LO goes to daycare/I go back to work end of January when he will be 12 weeks :( I would really like to continue BF but it is not an option for me to pump at work (my own choice, not because work is refusing to let me - too busy during day seeing my patients so I wouldn't have time to pump). My question is...is it possible for me to BF him in the morning when he wakes up, drop the daytime feedings only (so he's taking formula all day at daycare) and BF again when he gets home from daycare and overnight if needed?? That way I can still BF in the evenings and at night...or will my milk dry up if there is no breast stimulation all day? Also, if this is possible to do would I need to keep the same schedule on my days off from work? Would I only be able to BF mornings and nights/evenings and need to give him formula during the day so my body is on a consistent schedule and doesn't get confused?? Meaning I couldn't choose to BF during the day only on my days off? Thanks ladies :)
Re: Combination feeding
Hi brz04 and welcome to the forum!
yes it is certainly possible to nurse your baby at home and formula feed during the day. And if pumping at work is not an option, from a health standpoint, hits is certainly the best option. You and Your baby will continue to benefit from breastfeeding even if it is not "exclusive."
However, here are some of there concerns with this plan and suggestions to try to work around them:
1) Your health. To suddenly stop removing milk from the breasts for many hours at a time may set you up for engorgement. (breasts very uncomfortably or painfully full and/or, rock hard.) Engorgement may lead to other difficulties including plugs and mastitis. One way to possibly combat this is to learn to hand express and hand express at work as much as you can, just long enough to soften the breasts and stop breasts from getting engorged Hand expression is silent, usually pretty quick (no set up or clean up) and requires no equipment, so it is much more discreet than pumping and can be done with no one knowing about it-perhaps in a trip to the restroom. Since you will not need to save that expressed milk for baby, you can simply hand express into a towel or tissue or sink or whatever and discard that milk.

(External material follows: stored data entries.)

(** No two spaces in a row in tokens joined by single spaces. *)
Lemma Index_run (tok rest : string) :
  every not_space tok = true ->
  Index rest "  " = None -> Index (tok ++ rest) "  " = None.
Proof.
  intros Htok Hrest. induction tok as [|c tok IH]; [exact Hrest|].
  cbn [append every] in *.
  apply andb_true_iff in Htok as [Hc Htok].
  rewrite Index_cons. cbn [HasPrefix].
  destruct (Ascii.eqb_spec " " c) as [<-|_]; [discriminate|].
  cbn [andb]. now rewrite IH.
Qed.

Lemma Join_single_spaces (l : list string) :
  Forall token l -> Index (Join l " ") "  " = None.
Proof.
  unfold Join. induction 1 as [|x xs [Hne Hx] Hxs IH]; [reflexivity|].
  destruct xs as [|y ys].
  - cbn [String.concat]. rewrite <- (append_empty_r x). now apply Index_run.
  - change (String.concat " " (x :: y :: ys)) with (x ++ String " "%char (String.concat " " (y :: ys))).
    apply Index_run; [exact Hx|].
    inversion Hxs as [|? ? [Hy0 Hy] _]; subst.
    destruct y as [|c y]; [contradiction|].
    destruct ys as [|z zs].
    + cbn [String.concat] in *. rewrite Index_cons.
      simpl in Hy. apply andb_true_iff in Hy as [Hc _].
      cbn [HasPrefix]. change (Ascii.eqb " " " ") with true.
      destruct (Ascii.eqb_spec " " c) as [<-|_]; [discriminate|].
      cbn [andb]. now rewrite IH.
    + change (String.concat " " (String c y :: z :: zs))
        with (String c (y ++ String " "%char (String.concat " " (z :: zs)))) in *.
      rewrite Index_cons.
      simpl in Hy. apply andb_true_iff in Hy as [Hc _].
      cbn [HasPrefix]. change (Ascii.eqb " " " ") with true.
      destruct (Ascii.eqb_spec " " c) as [<-|_]; [discriminate|].
      cbn [andb]. now rewrite IH.
Qed.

Overtime, assuming you are only hand expressing enough to stay comfortable and not to signal to your body to keep making lots of milk, your milk production will regulate to the new norm and you will eventually not need to express milk at work.
2) Your milk production: Mothers pump at work for two reasons-to provide milk for their baby for separations but also to maintain normal milk production overall. So if you do not pump at work you will see a gradual decrease in your production which may (or may not) begin to cause problems with breastfeeding while you are home with baby. When (or even if) this happens depends on the individual case.
To counteract this issue, you can offer to nurse baby as much as you can while at home, including overnight, for as long as you wish. Because you will be taking a long stretch of not nursing (or pumping) all day, if you also take a long stretch of not nursing at night your milk production will reduce more quickly. So your plan to nurse at night is a good one.
I would suggest not keeping the same schedule (bottles of formula) on your days off and instead, enjoy that time you have to nurse your baby without concerns. Breastfeeding is for such a short time compared with motherhood, I suggest, enjoy it as much as you can, plus of course these nursing only days would be helpful for you continuing milk production and for counteracting breast refusal which sometimes happens over time when a baby is regularly bottle fed. Generally speaking, the less bottles the better for many reasons, and while every mother is different, I know of no hard evidence that suggests that a mom needs to keep the same exact schedule at all times when doing combo feeding for regular separations. However, this is something you can figure out over time using your own body as your guide.
I also suggest that all bottles be given on cue and using paced bottle feeding to help prevent breast refusal and overfeeding.
-bottle feeding the breastfed baby
Information sheet: http://www.youtube.com/watch?v=UH4T70OSzGs
Video: http://www.youtube.com/watch?v=UH4T70OSzGs (Don’t worry about what she says about time between feeds- typically, best to cue feed whether nursing or bottles.)
Re: Combination feeding
Could you at least pump over lunch? I work in a very fast paced hospital and have productivity requirements but I do sneak in pumping, too.
Re: Combination feeding
:ita with the PPs.
Can you share what line of work you're in, and what your schedule looks like? We may have someone here in a similar profession, who can suggest ways to make pumping possible.